EXERCISE AIM:
Only the lines holding the string "fuel" are needed; copy each of them from the data.

Saved entries
◇ ◇ ◇ ◇ ◇

(* ===== verification/StaticCacheTheory.v ===== *)
(** * The analyzer era of a job, and the job that stands for an address

    The donor walk of [StaticCache] against the relation it decides: a job's era
    is proved by its own stamp or by the donor its artifacts were copied from.
    On it, the lookups: the first row in the statement's order that stands, the
    prefilter of the statement dropping none that does. *)

From stdpp Require Import base gmap sets list strings sorting pretty.
From Stdlib Require Import String Ascii ZArith Lia.
From S2P Require Import Prelude Chains JobQueue StaticCache.

Local Open Scope string_scope.
Local Open Scope Z_scope.

Section Theory.
Context `{UUIDText}.

(** ** The era a donor chain proves *)

Inductive proves (d : db) : Job -> Z -> Prop :=
  | proves_stamped j v : analysis_schema_version j = Some v -> proves d j v
  | proves_donor j t j' v :
      analysis_schema_version j = None -> donor_text j = Some t -> donor_row d t = Some j' ->
      proves d j' v -> proves d j v.

Definition era_of (d : db) (j : Job) (era : option Z) : Prop := forall v, era = Some v <-> proves d j v.

Lemma proves_own_stamp d j v w : analysis_schema_version j = Some v -> proves d j w -> v = w.
Proof. intros Hv Hp. destruct Hp; congruence. Qed.

Lemma proves_step d j t j' :
  analysis_schema_version j = None -> donor_text j = Some t -> donor_row d t = Some j' ->
  forall v, proves d j v <-> proves d j' v.
Proof.
  intros Hn Ht Hr v. split; [|by eapply proves_donor].
  intros Hp. destruct Hp; simplify_eq; congruence.
Qed.

Lemma proves_needs_donor d j v :
  proves d j v -> analysis_schema_version j = None -> exists t j', donor_text j = Some t /\ donor_row d t = Some j'.
Proof. intros [] ?; [congruence|eauto]. Qed.
Lemma chunk_loop_keeps fuel : forall frontier v i o v' i',
  node_truthful -> plan_ok ch p -> tracks p v -> span_ok v ->
  visit_ok inv ch p (frontier + 1) v -> inv (rewind_pending v) i ->
  chunk_loop fuel frontier v i = Some (o, v', i') -> inv (rewind_pending v') i'.
Proof.
  induction fuel as [|fuel IH]; intros frontier v i o v' i' [Hpages Hhash] Hp Ht Hs Hv Hf Hl; cbn [EventIndex.chunk_loop] in Hl.
  all: destruct (target <=? frontier); [by injection Hl as <- <- <-|]; try done.
  destruct (stop_set (pages v) || _); [by injection Hl as <- <- <-|].
  set (ce := Z.min target (frontier + span v)) in *.
  set (tp := sorted_set _) in *. set (v1 := mkVisit (expected v) (position v) (rewind_pending v) _ _ _ _ _) in *.
  assert (visit_ok inv ch p (frontier + 1) v1) as Hv1.
  { eapply visit_ok_ext; [exact Hv|done|done|done|]. cbn. destruct (target <=? ce); [|apply (visit_memo _ _ _ _ _ Hv)].
    apply hash_at_true; [done|apply (visit_memo _ _ _ _ _ Hv)]. }
  destruct (page_loop tp ce _ _ v1 i) as [[[o1 ef] v2] i2] eqn:Epl.
  pose proof (page_loop_keeps _ _ _ _ _ _ _ _ _ _ Hp (Hpages tp _ _) Hv1 Hf Epl) as [Hf2 Hv2].
  destruct o1 as [o1|]; [by injection Hl as <- <- <-|]. specialize (Hv2 eq_refl).
  destruct (ef =? ce + 1); [|by injection Hl as <- <- <-].
  destruct (page_loop_progress _ _ _ _ _ _ _ _ _ Hp (Hs : span_ok v1) Epl) as [Hs2 Hcase].
  assert (tracks p v2) as Ht2 by (destruct Hcase as [(_ & -> & _)|(_ & Hset & _)]; [exact Ht|by apply tracks_settled]).
  eapply IH; [done|done|exact Ht2|exact Hs2| |exact Hf2|exact Hl].
  split; [|apply (visit_memo _ _ _ _ _ Hv2)|apply (visit_others _ _ _ _ _ Hv2)].
  intros r Hr. pose proof (frontier_covers v2 Ht2 r Hr). lia.
Qed.
Definition min_indexed_block (i : index) (chain_id : Z) (event_address : string) (topic0s : list string) : option Z :=
  let states := map (cursor_state i chain_id event_address) topic0s in
  if forallb (fun s => match s with (Some _, true) => true | _ => false end) states then z_min_list (omap fst states) else None.

Definition cursor_covers_block (cursor_block block : option Z) : bool :=
  match cursor_block, block with Some c, Some b => b <=? c | _, _ => false end.

Definition row_ceiling (frontier block : option Z) : option Z := match frontier with Some f => Some f | None => block end.

(** ** The tail *)

Record TailScan := mkTail {
  tail_complete : bool;
  tail_from : Z;
  tail_to : Z;
  tail_logs : list FetchedEventLog;
  tail_reason : option string;
}.

Definition TAIL_SCAN_FAILED : string := "tail_scan_failed".
Definition TAIL_SPAN_EXCEEDED : string := "tail_span_exceeded".
Definition TAIL_RESULT_CAP : Z := 10000.

Definition TailScanner : Type := string -> list string -> Z -> Z -> TailScan.

(** [logs.sort(key=...)] *)
Definition log_le (a b : FetchedEventLog) : Prop := row_le (log_row a) (log_row b).

#[export] Instance log_le_dec : RelDecision log_le.
Proof. intros a b. unfold log_le. apply _. Defined.

(** [scan] is the streaming fetch of the range: the logs, or an exception. *)
Definition scan_event_tail (scan : string -> list string -> Z -> Z -> fetch_error + list FetchedEventLog) (max_span : Z) : TailScanner :=
  fun event_address topic0s frontier block =>
    let from := frontier + 1 in
    let failed reason := mkTail false from block [] (Some reason) in
    if block <? from then mkTail true from block [] None
    else
      let ts := sorted_set (map str_lower topic0s) in
      match ts with
      | [] => failed TAIL_SCAN_FAILED
      | _ =>
          if max_span <? block - frontier then failed TAIL_SPAN_EXCEEDED
          else match scan (str_lower event_address) ts from block with
               | inl _ => failed TAIL_SCAN_FAILED
               | inr ls => mkTail true from block (merge_sort log_le ls) None
               end
      end.
Lemma directions_disagree hs : directions_agree hs = false -> exists h1 h2, h1 ∈ hs /\ h2 ∈ hs /\ is_add h1 <> is_add h2.
Proof.
  unfold directions_agree. intros [H1 H2]%orb_false_iff.
  destruct (forallb_refuted is_add hs H1) as (x & Hx & Ex). destruct (forallb_refuted (fun h => negb (is_add h)) hs H2) as (y & Hy & Ey).
  exists x, y. split_and!; try done. cbn in Ey. by destruct (is_add x), (is_add y).
Qed.
End Sets.

Lemma write_all_app ws ws' st : write_all (ws ++ ws')%list st = write_all ws' (write_all ws st).
Proof. unfold write_all. by rewrite foldl_app. Qed.

Lemma apply_history_writes mk fs by_ rows : forall st,
  apply_history mk fs by_ rows st =
  match all_writes mk fs by_ rows with inl e => inl e | inr ws => inr (write_all ws st) end.
Proof.
  induction rows as [|r rows IH]; intros st; [done|]. cbn. destruct (row_writes mk fs by_ r) as [e|ws]; [done|].
  rewrite IH. destruct (all_writes mk fs by_ rows); [done|]. by rewrite write_all_app.
Qed.

Lemma all_writes_app mk fs by_ rows rows' :
  all_writes mk fs by_ (rows ++ rows')%list =
  match all_writes mk fs by_ rows with
  | inl e => inl e
  | inr ws => match all_writes mk fs by_ rows' with inl e => inl e | inr ws' => inr (ws ++ ws')%list end
  end.
Proof.
  induction rows as [|r rows IH]; cbn; [by destruct (all_writes mk fs by_ rows')|].
  destruct (row_writes mk fs by_ r) as [|ws]; [done|]. rewrite IH. destruct (all_writes mk fs by_ rows) as [|ws1]; [done|].
  destruct (all_writes mk fs by_ rows'); [done|]. by rewrite app_assoc.
Qed.

Lemma write_all_lookup ws m b : write_all ws ∅ !! m = Some b <-> last_write ws m b.
Proof.
  induction ws as [|[m' b'] ws IH] using rev_ind.
  { cbn. rewrite lookup_empty. split; [done|]. by intros ([] & post & Heq & _). }
  rewrite write_all_app. cbn. rewrite lookup_insert_Some. split.
  - intros [[-> ->]|[Hne Hl]].
    + exists ws, []. split; [done|]. intros ? []%not_elem_of_nil.
    + apply IH in Hl as (pre & post & -> & Hp). exists pre, (post ++ [(m', b')])%list. split; [by rewrite <- app_assoc|].
      intros c. rewrite elem_of_app, list_elem_of_singleton. intros [Hc|[= -> ->]]; [by eapply Hp|done].
  - intros (pre & post & Heq & Hp). destruct post as [|x post _] using rev_ind.
    + apply app_inj_tail in Heq as [_ [= -> ->]]. by left.
    + rewrite app_comm_cons, app_assoc in Heq. apply app_inj_tail in Heq as [-> <-]. right. split.
      * intros ->. apply (Hp b'). rewrite elem_of_app, list_elem_of_singleton. by right.
      * apply IH. exists pre, post. split; [done|]. intros c Hc. apply (Hp c). rewrite elem_of_app. by left.
Qed.
(** A determined value filter answers for every caller: an address is in the
    result exactly when the word it holds satisfies the predicate, where a
    caller no event wrote holds zero; and the predicate could be evaluated on
    every word held. *)
Theorem value_filter_exact es p out :
  NoDup (map entry_key es) -> filter_value_entries es p = Some out ->
  forall k, (exists b, value_predicate_passes (held_value es k) p = Some b) /\
            (k ∈ out <-> value_predicate_passes (held_value es k) p = Some true).
Proof.
  intros Hnd. unfold filter_value_entries. destruct (value_predicate_passes ZERO_WORD p) as [[]|] eqn:Ez; try done.
  intros Hp k. destruct (passing_keys_spec p es out Hnd Hp) as [Hdet Hout].
  destruct (decide (k ∈ map entry_key es)) as [Hk|Hk].
  - split; [by apply Hdet|]. rewrite Hout. naive_solver.
  - rewrite Hout. rewrite (held_value_fresh es k Hk), Ez. split; [by exists false|]. naive_solver.
Qed.

(** *** Typed words *)

Lemma int_digits_bound base s : forall acc u z, 1 < base -> 0 <= acc -> int_digits base acc u s = Some z ->
  0 <= z < (acc + 1) * base ^ Z.of_nat (String.length s).
Proof.
  induction s as [|c s IH]; intros acc u z Hb Ha; cbn [int_digits String.length].
  { destruct u; [done|]. intros [= <-]. cbn. lia. }
  rewrite Nat2Z.inj_succ, Z.pow_succ_r by lia. set (P := base ^ Z.of_nat (String.length s)).
  assert (0 < P) as HP by (apply Z.pow_pos_nonneg; lia).
  destruct (Ascii.eqb c "_").
  { destruct u; [done|]. intros H%IH; [|lia|lia]. fold P in H. nia. }
  destruct (digit_of base c) as [d|] eqn:Ed; [|done]. assert (0 <= d < base) as Hd.
  { unfold digit_of in Ed. destruct (_ <? base) eqn:Hlt; [|done]. injection Ed as <-. split; [|by apply Z.ltb_lt].
    set (n := Z.of_N _). destruct (Z.leb_spec 48 n), (Z.leb_spec n 57), (Z.leb_spec 97 n), (Z.leb_spec n 102), (Z.leb_spec 65 n), (Z.leb_spec n 70);
      cbn; lia. }
  intros H%IH; [|lia|nia]. fold P in H. nia.
Qed.

(** A word the event carries. *)
Definition word_range (z : Z) : Prop := 0 <= z < 2 ^ 256.

Lemma word_value s z : String.length s = 66%nat -> str_after "0x" s <> None -> int_text 16 s = Some z -> word_range z.
Proof.
  intros Hlen Hpre. destruct (str_after "0x" s) as [body|] eqn:E; [|done]. apply str_after_eq in E as ->.
  rewrite str_length_app in Hlen. cbn in Hlen. assert (String.length body = 64%nat) as Hb by lia. clear Hlen Hpre.
  change ("0x" ++ body) with (String "0" (String "x" body)). unfold int_text.
  assert (forall s, (String.length (rstrip_with is_c_space s) <= String.length s)%nat) as Hr.
  { clear. induction s as [|c s IH]; [done|]. cbn. destruct (rstrip_with is_c_space s) eqn:E; [|cbn in *; lia]. destruct (is_c_space c); cbn; lia. }
  change (lstrip_with is_c_space (String "0" (String "x" body))) with (String "0" (String "x" body)).
  assert (rstrip_with is_c_space (String "0" (String "x" body)) = String "0" (String "x" (rstrip_with is_c_space body))) as ->.
  { cbn. by destruct (rstrip_with is_c_space body). }
  unfold int_unsigned. cbn [Z.eqb Pos.eqb skip_hex_prefix]. intros Hz. specialize (Hr body).
  assert (exists body', (String.length body' <= 64)%nat /\ int_digits 16 0 true body' = Some z) as (body' & Hl & Hd).
  { destruct (rstrip_with is_c_space body) as [|c r] eqn:E; [by exists ""|].
    destruct (Ascii.eqb_spec c "_") as [->|Hne]; [exists r; cbn in Hr; split; [lia|done]|].
    exists (String c r). split; [lia|]. rewrite <- Hz. f_equal. by destruct c as [[] [] [] [] [] [] [] []]. }
  apply int_digits_bound in Hd; [|lia|lia]. unfold word_range.
  assert (16 ^ Z.of_nat (String.length body') <= 16 ^ 64) as Hpow by (apply Z.pow_le_mono_r; lia).
  change (2 ^ 256) with (16 ^ 64). lia.
Qed.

◇ ◇ ◇ ◇ ◇

ANSWER TO THIS EXERCISE:
Lemma chunk_loop_keeps fuel : forall frontier v i o v' i',
  chunk_loop fuel frontier v i = Some (o, v', i') -> inv (rewind_pending v') i'.
  induction fuel as [|fuel IH]; intros frontier v i o v' i' [Hpages Hhash] Hp Ht Hs Hv Hf Hl; cbn [EventIndex.chunk_loop] in Hl.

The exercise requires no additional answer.